_About this exercise_: Starting at the line with "exists tx', heap w'" and going on through the line with "destruct r; [by", reproduce each line in the records below exactly and nothing more.

—————

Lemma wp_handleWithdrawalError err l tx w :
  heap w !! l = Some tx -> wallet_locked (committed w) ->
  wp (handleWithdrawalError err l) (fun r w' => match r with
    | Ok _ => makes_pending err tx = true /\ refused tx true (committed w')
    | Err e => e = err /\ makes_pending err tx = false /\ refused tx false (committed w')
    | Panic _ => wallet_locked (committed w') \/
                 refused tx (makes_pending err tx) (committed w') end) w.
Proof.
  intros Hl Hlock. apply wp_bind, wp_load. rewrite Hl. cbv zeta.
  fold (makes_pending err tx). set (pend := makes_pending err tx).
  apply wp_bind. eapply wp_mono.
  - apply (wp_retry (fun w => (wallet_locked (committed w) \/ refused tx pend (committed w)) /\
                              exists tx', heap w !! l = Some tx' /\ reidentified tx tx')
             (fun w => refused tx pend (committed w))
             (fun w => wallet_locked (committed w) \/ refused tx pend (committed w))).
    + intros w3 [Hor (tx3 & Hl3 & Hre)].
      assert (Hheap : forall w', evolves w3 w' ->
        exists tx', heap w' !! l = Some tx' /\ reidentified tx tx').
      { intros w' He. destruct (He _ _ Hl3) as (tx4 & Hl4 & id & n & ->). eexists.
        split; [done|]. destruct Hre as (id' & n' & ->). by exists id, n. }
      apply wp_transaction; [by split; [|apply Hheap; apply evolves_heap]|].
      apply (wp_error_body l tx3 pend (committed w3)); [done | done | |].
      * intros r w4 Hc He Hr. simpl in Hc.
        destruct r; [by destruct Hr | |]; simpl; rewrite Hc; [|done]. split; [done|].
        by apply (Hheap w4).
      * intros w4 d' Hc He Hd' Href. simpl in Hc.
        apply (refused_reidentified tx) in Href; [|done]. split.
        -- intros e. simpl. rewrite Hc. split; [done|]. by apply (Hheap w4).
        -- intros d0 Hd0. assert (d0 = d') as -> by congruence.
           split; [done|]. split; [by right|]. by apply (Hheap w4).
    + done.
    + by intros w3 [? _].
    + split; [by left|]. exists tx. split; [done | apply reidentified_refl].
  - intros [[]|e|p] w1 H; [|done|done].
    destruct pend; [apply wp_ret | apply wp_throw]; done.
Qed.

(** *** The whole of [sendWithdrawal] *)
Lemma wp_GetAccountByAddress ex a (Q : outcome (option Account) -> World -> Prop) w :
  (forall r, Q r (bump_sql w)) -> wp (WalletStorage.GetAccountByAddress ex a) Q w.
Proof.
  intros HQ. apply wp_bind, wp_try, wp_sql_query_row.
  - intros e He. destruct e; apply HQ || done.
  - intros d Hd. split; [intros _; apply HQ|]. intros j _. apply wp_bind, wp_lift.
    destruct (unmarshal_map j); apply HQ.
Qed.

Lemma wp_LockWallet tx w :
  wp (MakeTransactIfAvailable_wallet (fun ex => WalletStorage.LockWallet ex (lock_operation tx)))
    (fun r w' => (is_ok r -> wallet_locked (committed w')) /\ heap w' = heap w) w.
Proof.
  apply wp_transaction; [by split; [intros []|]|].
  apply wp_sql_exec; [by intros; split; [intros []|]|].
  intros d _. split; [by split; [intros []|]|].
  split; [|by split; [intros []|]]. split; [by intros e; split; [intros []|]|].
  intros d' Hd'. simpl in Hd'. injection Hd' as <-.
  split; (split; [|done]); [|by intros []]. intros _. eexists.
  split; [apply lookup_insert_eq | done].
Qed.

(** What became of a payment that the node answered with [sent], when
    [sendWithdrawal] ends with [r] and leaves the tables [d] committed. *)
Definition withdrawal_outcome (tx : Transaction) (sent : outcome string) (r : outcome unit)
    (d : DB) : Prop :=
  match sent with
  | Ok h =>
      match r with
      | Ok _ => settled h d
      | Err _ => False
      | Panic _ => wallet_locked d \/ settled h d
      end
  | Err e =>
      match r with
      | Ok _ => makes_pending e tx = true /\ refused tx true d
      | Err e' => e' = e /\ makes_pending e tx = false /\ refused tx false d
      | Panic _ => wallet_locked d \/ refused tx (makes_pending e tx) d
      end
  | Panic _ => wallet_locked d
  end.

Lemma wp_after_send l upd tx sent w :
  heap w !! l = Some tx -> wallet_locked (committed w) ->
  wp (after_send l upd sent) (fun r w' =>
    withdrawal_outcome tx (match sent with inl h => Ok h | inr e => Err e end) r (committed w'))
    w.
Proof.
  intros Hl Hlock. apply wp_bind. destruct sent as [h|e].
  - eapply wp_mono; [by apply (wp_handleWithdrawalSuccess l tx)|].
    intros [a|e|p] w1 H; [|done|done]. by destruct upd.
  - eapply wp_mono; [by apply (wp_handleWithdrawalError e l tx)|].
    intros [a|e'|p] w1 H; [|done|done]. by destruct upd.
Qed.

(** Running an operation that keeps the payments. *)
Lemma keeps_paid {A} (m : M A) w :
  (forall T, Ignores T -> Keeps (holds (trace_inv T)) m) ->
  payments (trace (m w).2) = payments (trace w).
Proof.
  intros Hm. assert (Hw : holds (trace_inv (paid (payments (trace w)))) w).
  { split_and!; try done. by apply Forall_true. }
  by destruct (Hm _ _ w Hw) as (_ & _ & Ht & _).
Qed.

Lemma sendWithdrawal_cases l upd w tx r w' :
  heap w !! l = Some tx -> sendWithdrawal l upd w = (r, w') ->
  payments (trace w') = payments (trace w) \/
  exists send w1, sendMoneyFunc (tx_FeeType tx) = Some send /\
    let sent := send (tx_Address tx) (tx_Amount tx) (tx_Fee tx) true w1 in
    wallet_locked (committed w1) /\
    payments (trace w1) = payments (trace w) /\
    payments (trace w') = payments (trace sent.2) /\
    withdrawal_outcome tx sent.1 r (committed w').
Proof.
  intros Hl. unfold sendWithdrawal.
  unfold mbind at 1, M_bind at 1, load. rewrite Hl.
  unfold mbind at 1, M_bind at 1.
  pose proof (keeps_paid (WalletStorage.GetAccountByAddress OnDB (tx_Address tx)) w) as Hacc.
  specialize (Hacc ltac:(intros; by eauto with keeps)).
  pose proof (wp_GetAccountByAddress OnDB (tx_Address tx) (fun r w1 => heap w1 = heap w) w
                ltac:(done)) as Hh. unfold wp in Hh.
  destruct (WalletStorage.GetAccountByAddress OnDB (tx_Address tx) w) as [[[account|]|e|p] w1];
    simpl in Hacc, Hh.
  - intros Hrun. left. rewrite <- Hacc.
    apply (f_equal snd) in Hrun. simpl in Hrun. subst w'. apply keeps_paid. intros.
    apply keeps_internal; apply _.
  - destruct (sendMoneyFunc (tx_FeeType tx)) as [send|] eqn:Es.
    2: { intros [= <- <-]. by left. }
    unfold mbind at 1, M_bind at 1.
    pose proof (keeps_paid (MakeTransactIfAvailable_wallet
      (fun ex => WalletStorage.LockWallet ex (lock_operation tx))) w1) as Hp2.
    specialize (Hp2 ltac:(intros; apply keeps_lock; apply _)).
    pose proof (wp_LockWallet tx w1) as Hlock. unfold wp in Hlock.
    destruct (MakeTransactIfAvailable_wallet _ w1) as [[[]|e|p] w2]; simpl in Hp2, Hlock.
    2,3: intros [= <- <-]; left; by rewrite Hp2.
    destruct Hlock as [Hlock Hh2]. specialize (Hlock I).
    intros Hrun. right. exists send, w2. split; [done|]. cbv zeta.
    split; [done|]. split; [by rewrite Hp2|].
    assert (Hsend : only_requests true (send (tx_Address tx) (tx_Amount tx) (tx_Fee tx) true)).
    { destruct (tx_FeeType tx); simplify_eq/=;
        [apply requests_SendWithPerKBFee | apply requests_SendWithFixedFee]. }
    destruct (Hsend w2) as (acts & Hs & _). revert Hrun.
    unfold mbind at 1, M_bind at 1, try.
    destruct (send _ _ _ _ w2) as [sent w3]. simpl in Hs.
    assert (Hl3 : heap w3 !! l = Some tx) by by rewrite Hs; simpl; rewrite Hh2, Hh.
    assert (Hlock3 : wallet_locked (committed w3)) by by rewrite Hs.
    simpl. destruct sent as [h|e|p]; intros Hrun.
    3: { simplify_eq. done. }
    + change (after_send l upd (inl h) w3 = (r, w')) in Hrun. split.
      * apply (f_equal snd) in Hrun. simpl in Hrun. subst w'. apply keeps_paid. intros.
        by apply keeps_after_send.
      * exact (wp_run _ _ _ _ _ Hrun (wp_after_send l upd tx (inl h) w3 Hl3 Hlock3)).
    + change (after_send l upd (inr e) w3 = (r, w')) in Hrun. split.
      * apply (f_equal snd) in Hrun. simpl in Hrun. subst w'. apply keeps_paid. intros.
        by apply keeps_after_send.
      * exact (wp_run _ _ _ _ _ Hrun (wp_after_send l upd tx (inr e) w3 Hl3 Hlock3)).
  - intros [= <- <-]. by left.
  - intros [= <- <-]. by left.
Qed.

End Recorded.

—————

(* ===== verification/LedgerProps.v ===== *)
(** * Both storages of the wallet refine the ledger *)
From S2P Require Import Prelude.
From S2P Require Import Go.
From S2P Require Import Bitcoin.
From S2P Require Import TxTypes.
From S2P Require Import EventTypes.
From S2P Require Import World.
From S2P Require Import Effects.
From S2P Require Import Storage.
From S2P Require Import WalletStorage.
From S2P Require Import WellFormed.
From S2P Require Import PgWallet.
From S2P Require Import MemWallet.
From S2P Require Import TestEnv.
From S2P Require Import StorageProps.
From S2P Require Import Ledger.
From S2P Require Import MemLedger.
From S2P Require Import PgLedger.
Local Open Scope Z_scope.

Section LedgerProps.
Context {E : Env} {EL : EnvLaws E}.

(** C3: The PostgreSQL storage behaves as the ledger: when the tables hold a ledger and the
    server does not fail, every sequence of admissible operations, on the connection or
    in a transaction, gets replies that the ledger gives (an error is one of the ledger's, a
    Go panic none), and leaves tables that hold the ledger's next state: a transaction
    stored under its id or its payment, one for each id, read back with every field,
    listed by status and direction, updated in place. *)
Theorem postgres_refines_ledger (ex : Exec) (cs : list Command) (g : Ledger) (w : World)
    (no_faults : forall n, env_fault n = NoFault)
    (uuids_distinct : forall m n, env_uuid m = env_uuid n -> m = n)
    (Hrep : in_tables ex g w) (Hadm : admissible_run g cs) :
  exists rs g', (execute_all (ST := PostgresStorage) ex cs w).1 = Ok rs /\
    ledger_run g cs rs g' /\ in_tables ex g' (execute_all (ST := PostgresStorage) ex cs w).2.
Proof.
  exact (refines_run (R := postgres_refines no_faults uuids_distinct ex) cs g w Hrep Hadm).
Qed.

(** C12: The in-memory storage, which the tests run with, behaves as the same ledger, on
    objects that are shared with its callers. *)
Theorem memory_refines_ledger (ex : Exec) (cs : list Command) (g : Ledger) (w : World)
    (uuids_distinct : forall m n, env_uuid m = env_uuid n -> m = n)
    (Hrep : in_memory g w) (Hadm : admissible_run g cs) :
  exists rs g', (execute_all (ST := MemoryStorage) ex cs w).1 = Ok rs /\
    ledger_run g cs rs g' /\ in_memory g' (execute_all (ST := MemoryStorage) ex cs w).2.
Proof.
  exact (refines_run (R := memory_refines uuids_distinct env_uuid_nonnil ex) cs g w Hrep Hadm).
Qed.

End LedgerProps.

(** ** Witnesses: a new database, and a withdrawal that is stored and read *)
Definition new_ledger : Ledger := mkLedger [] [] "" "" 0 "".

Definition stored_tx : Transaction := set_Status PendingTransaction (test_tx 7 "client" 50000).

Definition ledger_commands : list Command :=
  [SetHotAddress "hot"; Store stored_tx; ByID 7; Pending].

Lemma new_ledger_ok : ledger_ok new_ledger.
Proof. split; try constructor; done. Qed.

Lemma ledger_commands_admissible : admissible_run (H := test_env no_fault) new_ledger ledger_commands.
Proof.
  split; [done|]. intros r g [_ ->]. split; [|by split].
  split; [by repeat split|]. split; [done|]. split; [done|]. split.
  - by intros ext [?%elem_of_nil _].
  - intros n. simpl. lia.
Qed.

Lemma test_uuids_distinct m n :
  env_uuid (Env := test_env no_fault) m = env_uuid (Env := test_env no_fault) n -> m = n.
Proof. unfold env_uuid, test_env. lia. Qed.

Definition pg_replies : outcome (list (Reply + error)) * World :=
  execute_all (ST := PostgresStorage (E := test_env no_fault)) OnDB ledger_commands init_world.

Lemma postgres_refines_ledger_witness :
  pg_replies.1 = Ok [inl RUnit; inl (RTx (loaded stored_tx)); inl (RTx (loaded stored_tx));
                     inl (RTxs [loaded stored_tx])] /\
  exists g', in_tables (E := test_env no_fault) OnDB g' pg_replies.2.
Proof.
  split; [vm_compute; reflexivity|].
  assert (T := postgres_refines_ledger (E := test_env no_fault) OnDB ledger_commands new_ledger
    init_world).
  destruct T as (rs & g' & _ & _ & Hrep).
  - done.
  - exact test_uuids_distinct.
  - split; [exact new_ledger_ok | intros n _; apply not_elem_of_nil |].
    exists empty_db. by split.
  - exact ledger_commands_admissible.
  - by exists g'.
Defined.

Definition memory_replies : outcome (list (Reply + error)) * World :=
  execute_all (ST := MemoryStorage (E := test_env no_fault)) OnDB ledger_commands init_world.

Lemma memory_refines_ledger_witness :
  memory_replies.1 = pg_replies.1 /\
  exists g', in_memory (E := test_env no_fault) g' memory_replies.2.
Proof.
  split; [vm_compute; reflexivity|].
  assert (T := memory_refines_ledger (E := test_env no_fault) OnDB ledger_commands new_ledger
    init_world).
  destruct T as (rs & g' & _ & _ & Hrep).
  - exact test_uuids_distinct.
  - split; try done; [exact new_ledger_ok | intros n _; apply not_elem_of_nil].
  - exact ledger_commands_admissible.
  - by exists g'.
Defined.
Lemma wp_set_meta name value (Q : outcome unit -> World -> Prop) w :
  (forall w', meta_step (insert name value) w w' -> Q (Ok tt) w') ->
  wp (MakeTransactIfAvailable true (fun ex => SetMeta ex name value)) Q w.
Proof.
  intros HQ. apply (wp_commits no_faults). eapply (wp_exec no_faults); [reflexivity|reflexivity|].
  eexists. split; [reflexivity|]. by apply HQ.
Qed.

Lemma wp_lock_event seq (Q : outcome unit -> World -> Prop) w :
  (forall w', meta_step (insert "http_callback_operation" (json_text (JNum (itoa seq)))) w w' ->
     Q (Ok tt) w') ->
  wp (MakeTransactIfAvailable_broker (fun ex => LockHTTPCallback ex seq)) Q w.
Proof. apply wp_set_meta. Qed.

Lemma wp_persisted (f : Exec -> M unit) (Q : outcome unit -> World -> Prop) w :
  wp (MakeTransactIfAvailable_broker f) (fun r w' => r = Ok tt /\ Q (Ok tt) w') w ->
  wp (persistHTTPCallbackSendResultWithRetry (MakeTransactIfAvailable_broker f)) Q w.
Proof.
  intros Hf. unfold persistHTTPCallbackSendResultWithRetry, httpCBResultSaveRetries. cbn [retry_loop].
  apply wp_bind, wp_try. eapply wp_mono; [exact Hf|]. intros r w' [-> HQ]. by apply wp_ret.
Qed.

—————

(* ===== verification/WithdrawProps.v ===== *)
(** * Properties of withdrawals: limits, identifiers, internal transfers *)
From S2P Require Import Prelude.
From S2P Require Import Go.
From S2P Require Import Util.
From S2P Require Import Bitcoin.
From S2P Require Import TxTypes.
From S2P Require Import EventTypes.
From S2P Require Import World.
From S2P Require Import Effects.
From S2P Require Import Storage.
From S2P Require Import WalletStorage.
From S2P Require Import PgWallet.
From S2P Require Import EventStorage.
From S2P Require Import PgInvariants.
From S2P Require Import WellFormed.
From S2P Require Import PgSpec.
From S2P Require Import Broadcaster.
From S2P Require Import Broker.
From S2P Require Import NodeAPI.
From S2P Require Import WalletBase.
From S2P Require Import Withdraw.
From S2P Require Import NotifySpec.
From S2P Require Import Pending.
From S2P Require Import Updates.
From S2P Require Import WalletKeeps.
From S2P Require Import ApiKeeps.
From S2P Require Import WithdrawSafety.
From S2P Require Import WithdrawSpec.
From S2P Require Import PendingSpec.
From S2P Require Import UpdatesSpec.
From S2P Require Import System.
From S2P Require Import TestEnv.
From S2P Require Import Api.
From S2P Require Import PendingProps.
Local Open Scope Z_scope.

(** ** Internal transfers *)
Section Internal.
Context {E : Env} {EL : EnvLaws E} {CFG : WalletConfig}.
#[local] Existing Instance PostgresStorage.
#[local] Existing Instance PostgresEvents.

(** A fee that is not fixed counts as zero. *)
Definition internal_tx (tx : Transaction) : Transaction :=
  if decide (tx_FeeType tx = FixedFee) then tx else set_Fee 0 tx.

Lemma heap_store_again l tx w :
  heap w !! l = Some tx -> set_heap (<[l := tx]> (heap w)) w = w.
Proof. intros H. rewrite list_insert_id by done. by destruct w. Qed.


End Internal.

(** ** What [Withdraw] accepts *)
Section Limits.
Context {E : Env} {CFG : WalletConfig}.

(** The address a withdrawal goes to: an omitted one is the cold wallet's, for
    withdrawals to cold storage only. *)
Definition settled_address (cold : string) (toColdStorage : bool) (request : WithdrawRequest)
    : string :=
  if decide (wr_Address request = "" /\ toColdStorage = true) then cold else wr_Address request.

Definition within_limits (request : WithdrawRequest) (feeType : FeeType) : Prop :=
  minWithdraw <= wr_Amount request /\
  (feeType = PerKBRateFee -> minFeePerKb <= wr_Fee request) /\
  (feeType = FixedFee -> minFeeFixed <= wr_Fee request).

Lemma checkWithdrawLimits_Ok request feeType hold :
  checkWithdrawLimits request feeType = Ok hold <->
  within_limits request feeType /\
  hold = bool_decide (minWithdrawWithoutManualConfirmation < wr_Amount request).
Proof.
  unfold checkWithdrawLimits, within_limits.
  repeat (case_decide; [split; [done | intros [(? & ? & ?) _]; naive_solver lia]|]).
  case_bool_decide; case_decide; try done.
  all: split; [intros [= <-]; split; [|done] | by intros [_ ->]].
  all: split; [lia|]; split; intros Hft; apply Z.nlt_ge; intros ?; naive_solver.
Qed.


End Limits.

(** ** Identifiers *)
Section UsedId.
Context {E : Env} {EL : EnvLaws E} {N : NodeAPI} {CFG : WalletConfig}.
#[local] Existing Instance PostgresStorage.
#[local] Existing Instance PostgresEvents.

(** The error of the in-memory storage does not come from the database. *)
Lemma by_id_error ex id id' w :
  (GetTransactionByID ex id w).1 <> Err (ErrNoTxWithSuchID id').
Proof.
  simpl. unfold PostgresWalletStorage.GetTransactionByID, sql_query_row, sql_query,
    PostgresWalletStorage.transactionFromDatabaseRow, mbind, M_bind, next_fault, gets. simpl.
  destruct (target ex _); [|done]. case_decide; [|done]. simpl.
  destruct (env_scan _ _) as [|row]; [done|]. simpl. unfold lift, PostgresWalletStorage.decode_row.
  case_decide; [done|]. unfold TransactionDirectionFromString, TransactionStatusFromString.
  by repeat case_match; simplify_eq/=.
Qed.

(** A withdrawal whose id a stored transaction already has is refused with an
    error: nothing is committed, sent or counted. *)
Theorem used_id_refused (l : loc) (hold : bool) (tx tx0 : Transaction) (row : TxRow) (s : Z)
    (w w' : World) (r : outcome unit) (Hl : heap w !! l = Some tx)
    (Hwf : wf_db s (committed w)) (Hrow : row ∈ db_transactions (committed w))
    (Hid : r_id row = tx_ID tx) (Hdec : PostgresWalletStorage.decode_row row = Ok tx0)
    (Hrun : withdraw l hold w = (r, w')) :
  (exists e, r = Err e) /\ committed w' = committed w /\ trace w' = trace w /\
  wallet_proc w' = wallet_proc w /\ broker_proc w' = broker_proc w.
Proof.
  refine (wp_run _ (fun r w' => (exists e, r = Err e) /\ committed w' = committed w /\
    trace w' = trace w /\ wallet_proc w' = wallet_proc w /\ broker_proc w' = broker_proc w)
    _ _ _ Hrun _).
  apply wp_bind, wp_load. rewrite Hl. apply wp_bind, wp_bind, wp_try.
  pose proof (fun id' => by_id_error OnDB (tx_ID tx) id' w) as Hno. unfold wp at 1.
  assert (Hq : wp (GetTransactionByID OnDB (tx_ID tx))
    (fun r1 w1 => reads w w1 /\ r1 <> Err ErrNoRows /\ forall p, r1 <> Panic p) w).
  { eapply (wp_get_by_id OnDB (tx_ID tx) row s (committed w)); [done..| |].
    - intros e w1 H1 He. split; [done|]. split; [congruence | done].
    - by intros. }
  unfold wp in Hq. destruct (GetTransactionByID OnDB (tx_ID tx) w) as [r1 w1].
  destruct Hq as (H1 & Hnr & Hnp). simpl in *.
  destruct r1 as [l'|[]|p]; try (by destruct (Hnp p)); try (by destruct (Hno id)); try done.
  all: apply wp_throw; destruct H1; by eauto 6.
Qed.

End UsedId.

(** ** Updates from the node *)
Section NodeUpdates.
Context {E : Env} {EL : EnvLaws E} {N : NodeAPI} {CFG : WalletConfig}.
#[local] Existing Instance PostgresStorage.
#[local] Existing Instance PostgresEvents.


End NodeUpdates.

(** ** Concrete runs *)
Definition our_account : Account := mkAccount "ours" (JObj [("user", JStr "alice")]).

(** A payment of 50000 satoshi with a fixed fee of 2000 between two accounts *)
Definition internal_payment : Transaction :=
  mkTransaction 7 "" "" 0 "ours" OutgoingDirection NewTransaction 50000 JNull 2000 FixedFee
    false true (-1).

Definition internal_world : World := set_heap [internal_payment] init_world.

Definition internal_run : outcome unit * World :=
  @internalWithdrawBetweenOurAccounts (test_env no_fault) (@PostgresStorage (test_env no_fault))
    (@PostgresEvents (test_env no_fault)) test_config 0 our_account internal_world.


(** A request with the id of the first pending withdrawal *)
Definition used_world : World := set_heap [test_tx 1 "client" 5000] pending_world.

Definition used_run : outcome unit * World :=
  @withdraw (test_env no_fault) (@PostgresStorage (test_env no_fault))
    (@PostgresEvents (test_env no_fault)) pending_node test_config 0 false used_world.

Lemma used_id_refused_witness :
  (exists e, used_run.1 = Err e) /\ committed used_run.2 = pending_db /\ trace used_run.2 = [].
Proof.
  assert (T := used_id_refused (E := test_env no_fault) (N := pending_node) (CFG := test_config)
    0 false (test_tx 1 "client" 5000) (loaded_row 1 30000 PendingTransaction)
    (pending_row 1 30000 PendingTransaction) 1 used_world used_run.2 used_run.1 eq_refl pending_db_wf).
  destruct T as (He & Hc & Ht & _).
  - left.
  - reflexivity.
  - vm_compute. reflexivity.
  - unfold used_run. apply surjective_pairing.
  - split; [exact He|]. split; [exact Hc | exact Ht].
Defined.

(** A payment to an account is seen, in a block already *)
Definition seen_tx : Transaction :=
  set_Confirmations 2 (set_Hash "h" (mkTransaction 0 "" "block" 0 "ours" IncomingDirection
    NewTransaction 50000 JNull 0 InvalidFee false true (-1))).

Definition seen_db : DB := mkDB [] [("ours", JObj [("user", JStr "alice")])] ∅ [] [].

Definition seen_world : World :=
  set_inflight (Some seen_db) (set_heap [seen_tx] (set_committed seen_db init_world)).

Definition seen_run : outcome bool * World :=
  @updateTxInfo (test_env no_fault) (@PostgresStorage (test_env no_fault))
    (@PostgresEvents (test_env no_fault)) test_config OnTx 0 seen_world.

—————

_Answer to this exercise_:
        exists tx', heap w' !! l = Some tx' /\ reidentified tx tx').
      { intros w' He. destruct (He _ _ Hl3) as (tx4 & Hl4 & id & n & ->). eexists.
        split; [done|]. destruct Hre as (id' & n' & ->). by exists id, n. }
      apply wp_transaction; [by split; [|apply Hheap; apply evolves_heap]|].
      apply (wp_error_body l tx3 pend (committed w3)); [done | done | |].
      * intros r w4 Hc He Hr. simpl in Hc.
        destruct r; [by destruct Hr | |]; simpl; rewrite Hc; [|done]. split; [done|].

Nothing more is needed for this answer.